Lochore Welfare Junior Football and Athletic Club are a Scottish football club from the village of Crosshill, Fife. The club currently compete in the . Originally formed in 1934, the club are based at Central Park and their present home colours are black and white.

History
Lochore Welfare are a club formed from mergers between various other Junior clubs over the years, firstly with local amateur side, Lochore Miners to become Lochore Miners Welfare. Then, in the late 1990s, it merged with Benarty JFC and reverted to its original name of Lochore Welfare. Crosshill was once a prosperous mining village but the decline of this industry has had a substantial impact on the community and hence the club, although the community is making strong efforts to fight against this.

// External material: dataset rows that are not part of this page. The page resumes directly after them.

(* ===== verification/Compilation.v ===== *)
(** * Compilations

    Models include/pstore/mcrepo/compilation.hpp and lib/mcrepo/compilation.cpp: the record of the
    result of a compiler, which names a fragment for each symbol. A compilation is allocated in a
    transaction (Transaction.v) and read from its database. Signature checks are enabled. *)

From S2P Require Import Prelude BitCount BitField Checksum Address Region Storage FileHeader Memory StoreIntf RepoSection.
From S2P Require Import HamtTypes HamtMap Database DatabaseSpec Transaction TransactionSpec.

(** [linkage] and [visibility] *)
Inductive linkage :=
  | append | common | external | internal_no_symbol | internal | link_once_any | link_once_odr | weak_any | weak_odr.
Inductive visibility := default_vis | hidden_vis | protected_vis.

#[global] Instance linkage_eq_dec : EqDecision linkage.
Proof. solve_decision. Defined.
#[global] Instance visibility_eq_dec : EqDecision visibility.
Proof. solve_decision. Defined.

Definition linkages : list linkage :=
  [append; common; external; internal_no_symbol; internal; link_once_any; link_once_odr; weak_any; weak_odr].
Definition visibilities : list visibility := [default_vis; hidden_vis; protected_vis].

(** The values of the enumerators *)
Definition linkage_value (l : linkage) : Z :=
  match l with
  | append => 0 | common => 1 | external => 2 | internal_no_symbol => 3 | internal => 4
  | link_once_any => 5 | link_once_odr => 6 | weak_any => 7 | weak_odr => 8
  end.
Definition visibility_value (v : visibility) : Z :=
  match v with default_vis => 0 | hidden_vis => 1 | protected_vis => 2 end.

(** [operator<<] of a value of the type [linkage], which need not be that of an enumerator *)
Definition linkage_name (v : Z) : list Z :=
  match linkages !! Z.to_nat v with
  | Some append => [97; 112; 112; 101; 110; 100] (* append *)
  | Some common => [99; 111; 109; 109; 111; 110] (* common *)
  | Some external => [101; 120; 116; 101; 114; 110; 97; 108] (* external *)
  | Some internal_no_symbol => [105; 110; 116; 101; 114; 110; 97; 108; 95; 110; 111; 95; 115; 121; 109; 98; 111; 108] (* internal_no_symbol *)
  | Some internal => [105; 110; 116; 101; 114; 110; 97; 108] (* internal *)
  | Some link_once_any => [108; 105; 110; 107; 95; 111; 110; 99; 101; 95; 97; 110; 121] (* link_once_any *)
  | Some link_once_odr => [108; 105; 110; 107; 95; 111; 110; 99; 101; 95; 111; 100; 114] (* link_once_odr *)
  | Some weak_any => [119; 101; 97; 107; 95; 97; 110; 121] (* weak_any *)
  | Some weak_odr => [119; 101; 97; 107; 95; 111; 100; 114] (* weak_odr *)
  | None => [117; 110; 107; 110; 111; 119; 110] (* unknown *)
  end.

(** [compilation_member]; [cm_bf] is the byte that the two bit fields share *)
Record compilation_member := CompilationMember {
  cm_digest : Z;
  cm_fext : extent;
  cm_name : Z;
  cm_bf : Z
}.

(** The member functions [linkage] and [visibility] *)
Definition member_linkage (m : compilation_member) : Z := bit_field_value 0 4 (cm_bf m).
Definition member_visibility (m : compilation_member) : Z := bit_field_value 4 2 (cm_bf m).

(** [assert_enum_field_width], for a field of [bits] bits *)
Definition assert_enum_field_width (init : list Z) (bits : Z) : outcome unit :=
  oassert (round_to_power_of_2_u32 (wrap32 (foldr Z.max 0 init + 1)) =? wrap32 ((2 ^ bits - 1) + 1)).

(** The constructor *)
Definition compilation_member_ctor (d : Z) (x : extent) (n : Z) (l : linkage) (v : visibility) : outcome compilation_member :=
  _ <-? assert_enum_field_width (linkage_value <$> linkages) 4 ;;
  _ <-? assert_enum_field_width (visibility_value <$> visibilities) 2 ;;
  let bf := bit_field_assign 8 0 4 0 (linkage_value l) in
  let bf := bit_field_assign 8 4 2 bf (visibility_value v) in
  Ok (CompilationMember d x n bf).

(** [compilation] *)
Record compilation := mk_compilation {
  c_signature : list Z;
  c_path : Z;
  c_triple : Z;
  c_size : Z;
  c_members : list compilation_member
}.

Definition compilation_signature : list Z := [67; 109; 112; 108; 56; 105; 111; 110]. (* Cmpl8ion *)
Definition sizeof_member : Z := 48.
Definition alignof_compilation : Z := 16.
Definition sizeof_compilation : Z := 32 + sizeof_member.

(** [operator[]], [empty], [size] *)
Definition member_at (c : compilation) (i : Z) : outcome compilation_member :=
  _ <-? oassert (i <? c_size c) ;;
  match c_members c !! Z.to_nat i with
  | Some m => Ok m
  | None => Throw Undefined
  end.
Definition compilation_empty (c : compilation) : bool := c_size c =? 0.

(** [size_bytes], static and of an object *)
Definition members_size_bytes (size : Z) : Z :=
  let size := Z.max size 1 in
  wrap64 (sizeof_compilation - sizeof_member + wrap64 (sizeof_member * size)).
Definition compilation_size_bytes (c : compilation) : Z := members_size_bytes (c_size c).

(** The constructor, whose members are copied into the storage behind the object *)
Definition compilation_ctor (path triple size : Z) (members : list compilation_member) : outcome compilation :=
  _ <-? oassert (Z.of_nat (length members) =? size) ;;
  Ok (mk_compilation compilation_signature path triple size members).

(** Compilations among the objects of a store *)
Class CompilationStore (O : Type) := {
  of_compilation : compilation -> O;
  to_compilation : O -> option compilation;
  to_of_compilation : forall c, to_compilation (of_compilation c) = Some c
}.

Section store.
Context {O : Type} `{CS : CompilationStore O}.
Local Abbreviation S := (tstate O).

(** [alloc] *)
Definition compilation_alloc (path triple : Z) (members : list compilation_member) : M S extent :=
  let dist := Z.of_nat (length members) in
  massert (dist >=? 0) ;;;
  if dist >? 2 ^ 32 - 1 then throw (RaiseRepo too_many_members_in_compilation)
  else
    let num_members := wrap32 dist in
    let size := members_size_bytes num_members in
    addr <- tx_allocate size alignof_compilation ;;
    s <- get ;;
    _ <- lift (tx_getrw s addr size) ;;
    c <- lift (compilation_ctor path triple num_members members) ;;
    Transaction.construct addr (DObj (of_compilation c)) ;;;
    ret (Extent addr size).

(** [load] *)
Definition compilation_load (s : S) (location : extent) : outcome compilation :=
  o <-? (if negb (ex_addr location mod alignof_compilation =? 0) then Throw (Raise bad_alignment)
         else getro_object s (ex_addr location) (ex_size location)) ;;
  match to_compilation o with
  | None => Throw Dangling
  | Some t =>
      if negb (bool_decide (c_signature t = compilation_signature)) then Throw (RaiseRepo bad_compilation_record)
      else if negb (compilation_size_bytes t =? ex_size location) then Throw (RaiseRepo bad_compilation_record)
      else Ok t
  end.
End store.

(** ** Members *)

Lemma bf_values l v : exists bf, forall d x n,
  compilation_member_ctor d x n l v = Ok (CompilationMember d x n bf) /\
  bit_field_value 0 4 bf = linkage_value l /\ bit_field_value 4 2 bf = visibility_value v.
Proof. destruct l, v; eexists; intros; (split; [vm_compute; reflexivity|split; reflexivity]). Qed.

Lemma linkage_of_value l : linkages !! Z.to_nat (linkage_value l) = Some l.
Proof. by destruct l. Qed.

Lemma members_size_ok n : 0 <= n < 2 ^ 32 -> members_size_bytes n = 32 + 48 * Z.max n 1.
Proof.
  intros Hn. unfold members_size_bytes, sizeof_compilation, sizeof_member.
  rewrite (wrap_small 64 (48 * _)), wrap_small by lia. lia.
Qed.

(** ** Creating and loading compilations *)

Section store_spec.
Context {O : Type} `{CS : CompilationStore O}.
Local Abbreviation S := (tstate O).
Implicit Types s : S.

(** The size of a compilation of some members *)
Definition compilation_end (members : list compilation_member) : Z := 32 + 48 * Z.max (Z.of_nat (length members)) 1.

Record compilation_stored s (path triple : Z) (members : list compilation_member) (x : extent) (s' : S) (c : compilation) : Prop := {
  cs_ok : tx_ok s';
  cs_addr : view_end (t_db s) <= ex_addr x < view_end (t_db s) + 16;
  cs_aligned : ex_addr x mod 16 = 0;
  cs_size : ex_size x = compilation_end members;
  cs_end : view_end (t_db s') = ex_addr x + ex_size x;
  cs_objects : live_objects s' = <[ex_addr x := of_compilation c]> (live_objects s);
  cs_value : c = mk_compilation compilation_signature path triple (Z.of_nat (length members)) members
}.

(** Memory that has been allocated in a transaction can be written in it. *)
Lemma tx_getrw_ok s size k addr s' :
  tx_ok s -> 0 < size -> 0 <= k <= 12 -> tx_allocated s size k addr s' -> exists b, tx_getrw s' addr size = Ok b.
Proof.
  intros Hs Hsize Hk Hta. pose proof (ta_db _ _ _ _ _ Hta) as Hal. pose proof (ta_ok _ _ _ _ _ Hta) as Hok'.
  pose proof (al_end _ _ _ _ _ Hal) as He. pose proof (al_addr _ _ _ _ _ Hal) as Ha.
  pose proof (Z.mod_pos_bound (- view_end (t_db s)) (2 ^ k) ltac:(lia)) as Hpad.
  pose proof (dk_logical _ (xk_db _ Hs)). pose proof (dk_footer _ (xk_db _ Hs)).
  pose proof (xk_dbsize _ Hs) as Hds. pose proof (xk_size _ Hok') as Hsz. rewrite (ta_dbsize _ _ _ _ _ Hta) in Hsz.
  pose proof (db_limit _ (xk_db _ Hok')) as Hlim. change address_limit with 274877906944 in Hlim.
  unfold leader_size, sizeof_trailer in *.
  assert (tx_first (t_tx s') <= addr /\ view_end (t_db s') <= tx_first (t_tx s') + tx_size (t_tx s') /\
    0 <= tx_first (t_tx s') + tx_size (t_tx s') < 2 ^ 64) as (Hf & Hf2 & Hf3).
  { rewrite (ta_first _ _ _ _ _ Hta). unfold is_open. destruct (Z.eqb_spec (tx_first (t_tx s)) null_address) as [E|E]; cbn [negb].
    - lia.
    - destruct (xk_first _ Hs) as [[? _]|]; [done|]. lia. }
  unfold tx_getrw, addr_add. rewrite Z.geb_leb, (proj2 (Z.leb_le _ _)) by lia.
  rewrite !wrap_small by lia. rewrite (proj2 (Z.leb_le _ _)) by lia. cbn [andb oassert obind].
  apply db_get_ok; [apply Hok'|lia|lia|lia|]. intros _. rewrite (writable_from _ Hok'), (ta_dbsize _ _ _ _ _ Hta). lia.
Qed.

Lemma compilation_alloc_ok s path triple members :
  tx_ok s -> Z.of_nat (length members) < 2 ^ 32 ->
  view_end (t_db s) + 16 + compilation_end members <= address_limit ->
  exists x s' c, compilation_alloc path triple members s = (Ok x, s') /\ compilation_stored s path triple members x s' c.
Proof.
  intros Hs Hn Hroom. set (c := mk_compilation compilation_signature path triple (Z.of_nat (length members)) members).
  assert (0 < compilation_end members) as Hpos by (unfold compilation_end; lia).
  destruct (wp_elim _ _ _ (tx_allocate_spec s (compilation_end members) 4 Hs ltac:(lia) ltac:(lia) Hroom)) as (a & s' & E & Hta).
  destruct (tx_getrw_ok s _ 4 a s' Hs Hpos ltac:(lia) Hta) as [b Hb]. pose proof (ta_db _ _ _ _ _ Hta) as Hal.
  pose proof (Z.mod_pos_bound (- view_end (t_db s)) (2 ^ 4) ltac:(lia)) as Hpad.
  pose proof (al_end _ _ _ _ _ Hal) as He. pose proof (al_addr _ _ _ _ _ Hal) as Ha.
  pose proof (dk_logical _ (xk_db _ Hs)). pose proof (dk_footer _ (xk_db _ Hs)). unfold leader_size, sizeof_trailer in *.
  exists (Extent a (compilation_end members)), (with_object a (DObj (of_compilation c)) s'), c. split.
  - unfold compilation_alloc. change alignof_compilation with (2 ^ 4). rewrite bind_massert_true by (rewrite Z.geb_leb; apply Z.leb_le; lia).
    rewrite Z.gtb_ltb, (proj2 (Z.ltb_ge _ _)), wrap_small, members_size_ok by lia. fold (compilation_end members).
    rewrite (bind_ok _ _ _ _ _ E). unfold bind at 1, get. rewrite (bind_lift_ok _ _ _ _ Hb).
    unfold compilation_ctor. rewrite Z.eqb_refl. cbn [oassert obind]. by erewrite bind_lift_ok by done.
  - split; cbn [ex_addr ex_size]; try done.
    + apply with_object_ok; [apply Hta|unfold leader_size; lia].
    + lia.
    + rewrite Ha. change (2 ^ 4) with 16. rewrite Z.add_mod_idemp_r, Z.add_opp_diag_r by lia. done.
    + apply map_eq. intros i. apply option_eq. intros y.
      rewrite lookup_insert_Some, !lookup_live_objects. cbn [with_object t_db set_mem db_mem db_size].
      rewrite lookup_insert_Some, (allocated_mem _ _ _ _ _ _ Hal). case_decide; naive_solver lia.
Qed.

Lemma compilation_load_ok s path triple members x s' c t :
  Z.of_nat (length members) < 2 ^ 32 -> compilation_stored s path triple members x s' c ->
  db_ok (t_db t) -> view_end (t_db s') <= view_end (t_db t) -> live_objects t !! ex_addr x = Some (of_compilation c) ->
  compilation_load t x = Ok c.
Proof.
  intros Hn Hst Ht Hend Hob. pose proof (cs_size _ _ _ _ _ _ _ Hst) as Hx. pose proof (cs_end _ _ _ _ _ _ _ Hst) as He.
  apply lookup_live_objects in Hob as [Hlt Hm]. unfold compilation_load, getro_object.
  change alignof_compilation with 16. rewrite (cs_aligned _ _ _ _ _ _ _ Hst). cbn [Z.eqb negb].
  rewrite (db_getro_ok _ _ (ex_size x) _ Ht Hm Hlt) by (unfold compilation_end in *; lia). cbn [obind].
  rewrite to_of_compilation, (cs_value _ _ _ _ _ _ _ Hst). cbn [c_signature c_size]. rewrite bool_decide_true by done. cbn [negb].
  unfold compilation_size_bytes. cbn [c_size]. rewrite members_size_ok, Hx by lia. by rewrite Z.eqb_refl.
Qed.

(** An extent of another size is refused. *)
Lemma compilation_load_size s path triple members x s' c t n :
  Z.of_nat (length members) < 2 ^ 32 -> compilation_stored s path triple members x s' c ->
  db_ok (t_db t) -> live_objects t !! ex_addr x = Some (of_compilation c) -> n <> ex_size x ->
  0 <= n -> ex_addr x + n <= view_end (t_db t) ->
  compilation_load t (Extent (ex_addr x) n) = Throw (RaiseRepo bad_compilation_record).
Proof.
  intros Hn Hst Ht Hob Hne Hn0 Hle. pose proof (cs_size _ _ _ _ _ _ _ Hst) as Hx.
  apply lookup_live_objects in Hob as [Hlt Hm]. unfold compilation_load, getro_object. cbn [ex_addr ex_size].
  change alignof_compilation with 16. rewrite (cs_aligned _ _ _ _ _ _ _ Hst). cbn [Z.eqb negb].
  rewrite (db_getro_ok _ _ n _ Ht Hm Hlt Hn0 Hle). cbn [obind].
  rewrite to_of_compilation, (cs_value _ _ _ _ _ _ _ Hst). cbn [c_signature c_size]. rewrite bool_decide_true by done. cbn [negb].
  unfold compilation_size_bytes. cbn [c_size]. rewrite members_size_ok by lia.
  unfold compilation_end in Hx. by rewrite (proj2 (Z.eqb_neq _ _)) by lia.
Qed.

Lemma compilation_too_large s path triple members :
  2 ^ 32 <= Z.of_nat (length members) ->
  compilation_alloc path triple members s = (Throw (RaiseRepo too_many_members_in_compilation), s).
Proof.
  intros Hn. unfold compilation_alloc. rewrite bind_massert_true by (rewrite Z.geb_leb; apply Z.leb_le; lia).
  by rewrite Z.gtb_ltb, (proj2 (Z.ltb_lt _ _)) by lia.
Qed.
End store_spec.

The club can boast of giving some football's talented players their first footing on the ladder to success and stardom. Among these are Willie Johnston, who could often be seen playing for Lochore before going on to play for Rangers and Scotland and Ian Porterfield, whose greatest moment of glory was scoring the winning goal for Sunderland in the 1973 FA Cup Final. Craig Levein was another Lochore old boy who went on to play for Scotland and Hearts and most recently Colin Cameron.

Other Lochore players who have stepped up include Tommy Callaghan with Celtic; Cammy Fraser, Willie Gibson, Arthur Mann, Peter Oliver and Willie Benvie at Hearts; Alec Edwards with Dunfermline and Hibernian; Ian Campbell with Cowdenbeath, Dunfermline and Brechin; Jimmy Logie with Arsenal; Chris Anderson at Blackburn Rovers; Garry Patterson with Dundee.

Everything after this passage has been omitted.